1. Isolate the plant - thrips spread really fast!

  • Place the infected plant in a closed room to avoid thrips flying to other plants

  • Make sure to also check all other plants for thrips

2. Wash the plant

  • Place the plant in the shower and rinse the leaves thoroughly with lukewarm water. This will quickly decrease the population (try to avoid getting water on the soil)

  • If it’s possible you can also bring it outside and wash it off with a hose

3. Kill the thrips

  • With pesticide

    • There are several different types of pesticide that can help you kill and manage thrips, just make sure that the one you have/buy does.

    • Treat your plant accordingly to the instructions on the bottle / the package.

  • With neem oil This works best with medium infestations of thrips. If the infestation is bad, consider using an insecticide.

  • Mix 1 quart of lukewarm water, 1 tsp neem oil and 1/2 liquid soap. Shake until all neem oil droplets are gone (neem oil mixes more easily with warm water).

  • Spray the leaves and stem with the solution and pour any excess down into the soil to prevent new eggs from hatching.

  • If the attack is bad, you can mix some insecticide in the neem solution - for extra killing power. Neem oil has a very strong smell, which many find unpleasant. However, the smell will stop as soon as the oil is dry.

Neem oil
  • With thrips predators

    If the infestation is really serious, you could consider using thrips predators.

    • Neoseiulus cucumeris - prey on the eggs and nymphs

    • Minute pirate bug (Orius insidiosus) - eat both eggs, nymphs and adult thrips

    The idea of releasing MORE insects in your home may not feel very pleasant, however, this is actually one of the most effective ways of getting rid of thrips.



Yes, prevention methods are mainly to keep tight control of all new plants and vegetables entering your home:

  • Put all new houseplants in quarantine before introducing them to the rest of your plants

  • Do regular check-ups on your plants

  • Keep fruit and vegetables away from your plants


HOW BIG ARE THEY? Thrips are tiny and slender little insects, not larger than about 1/25-inch (1 mm) long, sometimes with wings. Thrips come in many different species, even as many as 6000!

WHAT DO THEY EAT? Their main food is plants, which they feast on by puncturing the leaf and sucking up its contents. This is why you often find silvery or bronze-colored scars on leaves where the thrips have been.

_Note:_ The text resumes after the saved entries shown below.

(* ===== verification/ListEffect.v ===== *)
(** * What parsing a downloaded list does

    The exact effect of a list on the map of tagged domains and on the counts,
    and the sandbox around lists in AdGuard syntax. *)

From S2P Require Import Prelude RustStr Utf8 Domain Rules ListParser ListStream.

(** The domain a line contributes, if any. *)
Definition line_domain (f : ListFormat) (line : str) : option str :=
  let trimmed := trim line in
  if is_comment trimmed then None
  else
    match extractor f trimmed with
    | Candidate raw =>
      let domain := default raw (strip_suffix (lit ".") raw) in
      if bool_decide (domain ≠ []) && is_valid_domain domain then Some (to_ascii_lowercase domain) else None
    | _ => None
    end.

(** The domains of a text, in order, repetitions included. *)
Definition list_domains (f : ListFormat) (content : str) : list str := omap (line_domain f) (lines content).

(** A stored domain is valid and in lower case. *)
Definition stored_form (d : str) : Prop := is_valid_domain d = true ∧ is_lowercase d = true.
Lemma parse_source_spec {SHA : Sha2Crate} hasher cancelled reader bit sp bs max_entries declared counting :
  (0 ≤ max_entries)%Z → one_hot bit → spill_abs sp bs →
  ∃ sp' r, parse_source_into_spill_counted faults hasher cancelled reader bit sp max_entries declared counting
             = Some (sp', r) ∧
    match r with
    | Err e => undone sp' bs e
    | Ok body => grown sp sp' ∧ pb_len body = length reader ∧
        admitted hasher cancelled reader bit max_entries declared counting sp' bs (pb_counts body) (pb_digest body)
    end.
Proof.
  intros Hmax Hb Ha. unfold parse_source_into_spill_counted. set (sink := {| sk_spill := sp |}).
  destruct (streaming_deliveries (H := shard_spill_sink faults hasher) (fun s => grown sp (sk_spill s))
    cancelled reader bit sink max_entries declared) as (st & r & -> & Hg & Hok).
  { intros s d. apply sink_grown. } { done. }
  destruct r as [[]|e].
  2:{ destruct (roll_back _ _ _ _) as [q err] eqn:E. eexists _, _. split; [done|]. by eapply roll_back_undone. }
  destruct (Hok eq_refl) as (f & Hf & Hd & _ & Hok' & Ht).
  cbn [fresh pg_sink pg_count pg_counts no_counts parsed_ok parsed_truncated] in *.
  rewrite Z.sub_0_r in *. set (ds := list_domains f reader) in *.
  destruct (Z.ltb_spec 0 (parsed_truncated (pg_counts st))) as [Hdrop|Hdrop].
  { destruct (roll_back _ _ _ _) as [q err] eqn:E. eexists _, _. split; [done|]. by eapply roll_back_undone. }
  eexists _, _. split; [done|]. split; [done|]. split; [done|]. split; [done|]. exists f.
  rewrite length_take in Ht. assert (length ds ≤ Z.to_nat max_entries) as Hle by lia.
  rewrite take_ge in Hd, Hok' by done.
  apply (deliver_abs _ _ _ _ _ bs) in Hd as [H1 H2]; [|by eapply Forall_impl; [apply list_domains_stored|apply stored_storable]|done..].
  fold ds. split; [done|]. split; [lia|]. split; [done|]. cbn [pb_counts with_unique parsed_ok unique_domains].
  split; [lia|]. rewrite H2.
  unfold counted. destruct counting; cbn [sink sk_seen fmap option_fmap option_map]; [|done].
  do 2 f_equal. set_solver.
Qed.

End Spill.

Lemma parse_verified_spec {H : ShardHasher} {SHA : Sha2Crate} faults hasher cancelled reader bit sp bs max_entries
    declared counting accepts :
  (0 ≤ max_entries)%Z → one_hot bit → spill_abs sp bs →
  ∃ sp' r, parse_verified faults hasher cancelled reader bit sp max_entries declared counting accepts = Some (sp', r) ∧
    match r with
    | Err e => undone sp' bs e
    | Ok (c, digest) =>
        admitted hasher cancelled reader bit max_entries declared counting sp' bs c digest ∧
        accepts {| pb_counts := c; pb_digest := digest; pb_len := length reader |} = true ∧ grown sp sp'
    end.
Proof.
  intros Hmax Hb Ha. unfold parse_verified.
  destruct (parse_source_spec faults hasher cancelled reader bit sp bs max_entries declared counting Hmax Hb Ha)
    as (sp1 & r & -> & Hr).
  destruct r as [body|e]; [|by eexists _, _]. destruct Hr as (Hg & Hlen & Had).
  destruct (accepts body) eqn:Hacc.
  - eexists _, _. split; [done|]. split; [done|]. split; [|done]. rewrite <-Hacc. f_equal. destruct body. cbn in *. by rewrite Hlen.
  - destruct (roll_back _ _ _ _) as [q err] eqn:E. eexists _, _. split; [done|]. by eapply roll_back_undone.
Qed.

DO THEY BITE HUMANS? They can bite us, but it shouldn’t cause any great discomfort. It’s also not very common to get bitten by thrips.

WHERE DID THEY COME FROM? Thrips are common outdoors, so it’s possible that they ended up indoors via another plant that spent some time in the garden. They could also have been brought in by cut flowers, vegetables or fruit, or other plants you just bought.

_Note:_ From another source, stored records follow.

(* ===== verification/SpillBuild.v ===== *)
(** * From the spill to the shards

    What sealing certifies, what a pass reads back, and what the sorted shard
    built from the records of a spill answers. *)

From S2P Require Import Prelude RustStr SortedSlice DnsTypes Domain Shard Ast Engine EngineProofs EngineVerdict Utf8 ListParser ListStream ListEffect Spill SpillProofs.

(** ** A pass that succeeds has read well-formed records *)

Lemma ascii_of_byte a : ascii_of_N (Z.to_N (byte a)) = a.
Proof. unfold byte. rewrite N2Z.id. apply ascii_N_embedding. Qed.

Lemma from_le_bytes_range s : (0 ≤ from_le_bytes s < 256 ^ Z.of_nat (length s))%Z.
Proof.
  induction s as [|a s IH]; cbn [from_le_bytes length]; [lia|].
  rewrite Nat2Z.inj_succ, Z.pow_succ_r by lia. pose proof (byte_range a). lia.
Qed.

Lemma le_bytes_from s : le_bytes (length s) (from_le_bytes s) = s.
Proof.
  induction s as [|a s IH]; [done|]. cbn [length from_le_bytes le_bytes].
  pose proof (byte_range a).
  assert ((byte a + 256 * from_le_bytes s) mod 256 = byte a)%Z as -> by (Z.to_euclidean_division_equations; lia).
  assert ((byte a + 256 * from_le_bytes s) / 256 = from_le_bytes s)%Z as -> by (Z.to_euclidean_division_equations; lia).
  by rewrite IH, ascii_of_byte.
Qed.

Lemma read_exact_Some n s t rest : read_exact n s = Some (t, rest) → s = t ++ rest ∧ length t = n.
Proof.
  unfold read_exact. destruct (Nat.leb_spec n (length s)); [|done]. intros [= <- <-].
  rewrite take_drop, length_take. split; [done|lia].
Qed.

Lemma read_records_inv {A} (f : A → str → Z → result IoError A) fuel b s acc rest acc' :
  read_records fuel f b s acc = Some (rest, Ok acc') →
  ∃ raw c, reads b s raw c ∧ try_fold (fun a e => f a e.1 e.2) acc raw = Ok acc'.
Proof.
  revert b s acc. induction fuel as [|fuel IH]; intros b s acc; [done|]. cbn [read_records].
  destruct s as [|len s]; [intros [= <- <-]; exists [], b; by split; [constructor|]|].
  case_bool_decide as Htag.
  - destruct (read_exact 8 s) as [[raw s1]|] eqn:Er; [|done]. apply read_exact_Some in Er as [-> Hlen].
    destruct (_ || _) eqn:Eb; [done|]. apply orb_false_iff in Eb as [H0 Hp]. apply negb_false_iff in Hp.
    intros E. apply IH in E as (raw' & c & Hr & Hf). exists raw', c. split; [|done]. subst len.
    assert (raw = to_le_bytes (from_le_bytes raw)) as E.
    { unfold to_le_bytes. rewrite <-Hlen. symmetry. apply le_bytes_from. }
    rewrite E. apply reads_tag; [|done]. split; [|done]. pose proof (from_le_bytes_range raw) as Hrange.
    rewrite Hlen in Hrange. change (256 ^ Z.of_nat 8)%Z with (2 ^ 64)%Z in Hrange.
    unfold in_u64, U64_MAX. lia.
  - destruct (read_exact _ s) as [[d s1]|] eqn:Er; [|done]. apply read_exact_Some in Er as [-> Hlen].
    destruct (utf8_valid d) eqn:Hu; [|done]. destruct b as [n|]; [|done].
    destruct (f acc d n) as [acc1|e] eqn:Ef; [|done].
    intros E. apply IH in E as (raw' & c & Hr & Hf). exists ((d, n) :: raw'), c.
    cbn [try_fold fst snd]. rewrite Ef. split; [|done].
    assert (length d < 255) as Hd.
    { pose proof (byte_range len). destruct (decide (byte len = 255%Z)) as [E|]; [|lia].
      destruct Htag. rewrite <-(ascii_of_byte len), E. done. }
    replace len with (ascii_of_N (Z.to_N (as_u8 (Z.of_nat (length d))))).
    + by apply reads_domain.
    + rewrite Hlen, Z2Nat.id by (pose proof (byte_range len); lia). unfold as_u8.
      rewrite Z.mod_small by (pose proof (byte_range len); lia). apply ascii_of_byte.
Qed.

Lemma read_spill_inv {A} (f : A → str → Z → result IoError A) s acc acc' :
  (read_spill_records f s acc).2 = Ok acc' →
  ∃ raw c, reads None s raw c ∧ try_fold (fun a e => f a e.1 e.2) acc raw = Ok acc'.
Proof.
  unfold read_spill_records. destruct (read_records _ _ _ _ _) as [[rest r]|] eqn:E; [|done].
  cbn. intros ->. by eapply read_records_inv.
Qed.

(** ** Sealing *)

Section Sealing.
Context {H : ShardHasher}.
Context (faults : nat → option nat).

(** A record a shard may hold. *)
Definition placed (idx : nat) (e : str * Z) : Prop :=
  one_hot e.2 ∧ is_valid_domain e.1 = true ∧ shard_index e.1 = idx.

Lemma validate_placed idx d bit : in_u64 bit → validate_spill_record idx d bit = Ok () ↔ placed idx (d, bit).
Proof.
  intros Hu. unfold validate_spill_record, placed, one_hot, is_power_of_two. cbn [fst snd].
  destruct (Z.eqb_spec bit 0) as [->|Hn]; cbn [orb negb andb]; [naive_solver|].
  destruct (_ =? 0)%Z; cbn [negb]; [|naive_solver].
  destruct (is_valid_domain d); cbn [negb]; [|naive_solver].
  destruct (Nat.eqb_spec (shard_index d) idx); cbn [negb]; naive_solver.
Qed.

(** Shard [idx] can be read from its beginning, or from where it stands. *)
Definition pinned (sp : ShardSpill) (idx : nat) (b : list (str * Z)) (start : bool) : Prop :=
  match sp_store sp with
  | Disk _ (Some rs) => ∃ r c, rs !! idx = Some (Some r) ∧ reads None (rd_all r) b c ∧
      (start = true → rd_rest r = rd_all r)
  | Disk _ None => False
  | Memory bs => bs !! idx = Some b
  end.

Lemma try_validate idx raw :
  Forall (fun e => in_u64 e.2) raw →
  try_fold (fun _ e => validate_spill_record idx e.1 e.2) () raw = Ok () ↔ Forall (placed idx) raw.
Proof.
  induction 1 as [|[d n] raw Hn _ IH]; cbn [try_fold fst snd]; [split; [constructor|done]|].
  rewrite Forall_cons, <-IH, <-(validate_placed idx d n) by done.
  destruct (validate_spill_record idx d n) as [[]|e]; cbn [rbind]; naive_solver.
Qed.

Lemma reads_in_u64 b s raw c : reads b s raw c → (∀ n, b = Some n → in_u64 n) → Forall (fun e => in_u64 e.2) raw.
Proof.
  induction 1 as [| b n s raw b' [Hn _] _ IH|n d s raw b' _ _ IH]; intros Hb; [constructor| |].
  - apply IH. by intros ? [= <-].
  - constructor; [by apply Hb|auto].
Qed.

Lemma seal_spec reopen idx ws rs :
  seal reopen idx ws = Ok rs →
  length rs = length ws ∧ ∀ i w, ws !! i = Some w →
    ∃ r raw c, rs !! i = Some (Some r) ∧ reopen (idx + i) (sw_file w) = Some (rd_all r) ∧ rd_rest r = rd_all r ∧
      length (rd_all r) = sw_written w ∧ reads None (rd_all r) raw c ∧ Forall (placed (idx + i)) raw.
Proof.
  revert idx rs. induction ws as [|w ws IH]; intros idx rs; cbn [seal]; [by intros [= <-]|].
  intros E. apply rbind_Ok in E as (bytes & Hb & E). unfold ok_or in Hb.
  destruct (reopen idx (sw_file w)) as [bs|] eqn:Hre; [|done]. injection Hb as ->.
  destruct (Nat.eqb_spec (length bytes) (sw_written w)) as [Hlen|]; [|done]. cbn [negb] in E.
  apply rbind_Ok in E as ([] & Hv & E). apply rbind_Ok in E as (rest & Hs & E). injection E as <-.
  apply IH in Hs as [Hl Hi]. split; [cbn; lia|]. intros [|i] w0 Hw; cbn in Hw.
  - injection Hw as <-. unfold validate_spill_records in Hv. apply read_spill_inv in Hv as (raw & c & Hr & Ht).
    eexists _, raw, c. rewrite Nat.add_0_r. split_and!; [done..|]. apply try_validate; [|done].
    by eapply reads_in_u64.
  - rewrite Nat.add_succ_r. by apply Hi.
Qed.

(** The records of shard [idx] at the time of sealing: those the file is found to
    hold when it is opened again, or those in memory. *)
Definition sealed_as (reopen : nat → str → option str) (sp : ShardSpill) (idx : nat) (raw : list (str * Z)) : Prop :=
  match sp_store sp with
  | Disk ws _ => ∃ w bytes c, ws !! idx = Some w ∧ reopen idx (sw_file w) = Some bytes ∧ length bytes = sw_written w ∧ reads None bytes raw c
  | Memory bs => bs !! idx = Some raw
  end.

(** Sealing certifies what it found, whatever the files hold by then: every
    shard reads as records that belong to it. *)
Lemma prepare_validate_pins reopen sp sp' :
  prepare_validate reopen sp = (sp', Ok ()) →
  match sp_store sp with
  | Disk ws _ => ∀ i w, ws !! i = Some w → ∃ raw, sealed_as reopen sp i raw ∧ pinned sp' i raw true ∧ Forall (placed i) raw
  | Memory bs => ∀ i b, bs !! i = Some b → Forall (fun e => in_u64 e.2) b → pinned sp' i b true ∧ Forall (placed i) b
  end ∧ sp_poisoned sp' = false.
Proof.
  unfold prepare_validate. destruct (sp_poisoned sp) eqn:Hpo; [done|].
  destruct (sp_store sp) as [ws rs|bs] eqn:Hst.
  - destruct (seal reopen 0 ws) as [sealed|e] eqn:Es; [|done].
    intros E. apply (inj2 pair) in E as [<- _]. split; [|done]. apply seal_spec in Es as [_ Hs].
    intros i w Hw. destruct (Hs i w Hw) as (r & raw & c & Hr & Hre & Hrest & Hlen & Hreads & Hp).
    exists raw. split; [|split; [|done]].
    + unfold sealed_as. rewrite Hst. by exists w, (rd_all r), c.
    + exists r, c. by split_and!.
  - destruct (validate_buckets 0 bs) as [[]|e] eqn:Ev; [|done].
    intros E. apply (inj2 pair) in E as [<- _]. split; [|done].
    assert (∀ idx, validate_buckets idx bs = Ok () → ∀ i b, bs !! i = Some b →
      Forall (fun e => in_u64 e.2) b → Forall (placed (idx + i)) b) as Hv.
    { clear -H faults. induction bs as [|b0 bs IH]; intros idx Hv i b Hb Hu; [done|]. cbn [validate_buckets] in Hv.
      apply rbind_Ok in Hv as ([] & H0 & Hv). destruct i as [|i]; cbn in Hb.
      - injection Hb as ->. rewrite Nat.add_0_r. by apply try_validate.
      - rewrite Nat.add_succ_r. by apply (IH (S idx)). }
    intros i b Hb Hu. split; [unfold pinned; cbn; by rewrite Hst|]. by apply (Hv 0).
Qed.

(** An honest disk: what was written and not interfered with seals. *)
Lemma seal_honest idx ws bs :
  Forall2 stands_for ws bs → (∀ i b, bs !! i = Some b → Forall (placed (idx + i)) b) →
  ∃ rs, seal (fun _ s => Some s) idx ws = Ok rs ∧
    ∀ i b, bs !! i = Some b → ∃ r c, rs !! i = Some (Some r) ∧ reads None (rd_all r) b c ∧ rd_rest r = rd_all r.
Proof.
  intros Hs. revert idx. induction Hs as [|w b ws bs (c & Hr & Hlen & _) _ IH]; intros idx Hp; cbn [seal].
  { exists []. split; [done|]. intros i b Hb. done. }
  cbn [ok_or rbind]. rewrite <-Hlen, Nat.eqb_refl. cbn [negb].
  assert (validate_spill_records idx (sw_file w) = Ok ()) as ->.
  { unfold validate_spill_records. rewrite (proj1 (read_spill_reads _ _ _ _ _ Hr)).
    apply try_validate; [by eapply reads_in_u64|]. rewrite <-(Nat.add_0_r idx). by apply (Hp 0). }
  cbn [rbind]. destruct (IH (S idx)) as (rs & -> & Hrs).
  { intros i b' Hb'. replace (S idx + i) with (idx + S i) by lia. by apply Hp. }
  eexists. split; [done|]. intros [|i] b' Hb'; cbn in *; [|by apply Hrs].
  injection Hb' as ->. by eexists _, c.
Qed.

Lemma prepare_validate_honest sp bs :
  spill_abs sp bs → sp_poisoned sp = false → (∀ i b, bs !! i = Some b → Forall (placed i) b) →
  ∃ sp', prepare_validate (fun _ s => Some s) sp = (sp', Ok ()) ∧ sp_poisoned sp' = false ∧
    ∀ i b, bs !! i = Some b → pinned sp' i b true.
Proof.
  intros [Hlen Ha] Hpo Hp. unfold prepare_validate. rewrite Hpo. destruct (sp_store sp) as [ws rs|bs'] eqn:Hst.
  - destruct Ha as [-> Hs]. destruct (seal_honest 0 ws bs Hs Hp) as (rs & -> & Hrs).
    eexists. split; [done|]. split; [done|]. intros i b Hb. destruct (Hrs i b Hb) as (r & c & ? & ? & ?).
    exists r, c. done.
  - subst bs'. exists sp. assert (validate_buckets 0 bs = Ok ()) as ->.
    { assert (∀ i b, bs !! i = Some b → Forall (placed (0 + i)) b) as Hp' by done. clear -Hp' faults. revert Hp'.
      generalize 0. induction bs as [|b bs IH]; intros idx Hp; [done|]. cbn [validate_buckets].
      assert (Forall (placed idx) b) as Hb by (rewrite <-(Nat.add_0_r idx); by apply (Hp 0)).
      unfold validate_entries. assert (Forall (fun e => in_u64 e.2) b) as Hu.
      { eapply Forall_impl; [exact Hb|]. by intros e [[? _] _]. }
      rewrite (proj2 (try_validate idx b Hu) Hb). cbn [rbind].
      apply IH. intros i b' Hb'. replace (S idx + i) with (idx + S i) by lia. by apply Hp. }
    split; [done|]. split; [done|]. intros i b Hb. unfold pinned. by rewrite Hst.
Qed.

(** ** Passes over a sealed shard *)

(** Nothing but shard [idx] moved. *)
Definition elsewhere (sp sp' : ShardSpill) (idx : nat) : Prop :=
  sp_poisoned sp' = sp_poisoned sp ∧ ∀ j b start, j ≠ idx → pinned sp j b start → pinned sp' j b start.

Lemma elsewhere_refl sp idx : elsewhere sp sp idx.
Proof. done. Qed.

Lemma elsewhere_trans a b c idx : elsewhere a b idx → elsewhere b c idx → elsewhere a c idx.
Proof. intros [H1 H2] [H3 H4]. split; [congruence|]. intros. apply H4; [done|]. by apply H2. Qed.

And, since they can fly, it’s possible they flew in through an open window or door.

CAN THEY FLY? They do fly, but are not very good at it and would probably rather not. However, consider using sticky tape to catch thrips on their way through the air searching for new plants to eat (it is quite uncommon, though, to see thrips come flying through the air).

HOW LONG DO THEY LIVE? After hatching, the small thrip, called a nymph, can be seen walking around on the plant - almost transparent to yellow in color. Adult stage is reached within 8-15 days, and their total lifespan is about 45 days. There may be as many as 12-15 thrips generations per year. Also, the little insect can reproduce asexually - which means they don’t need a mate to multiply.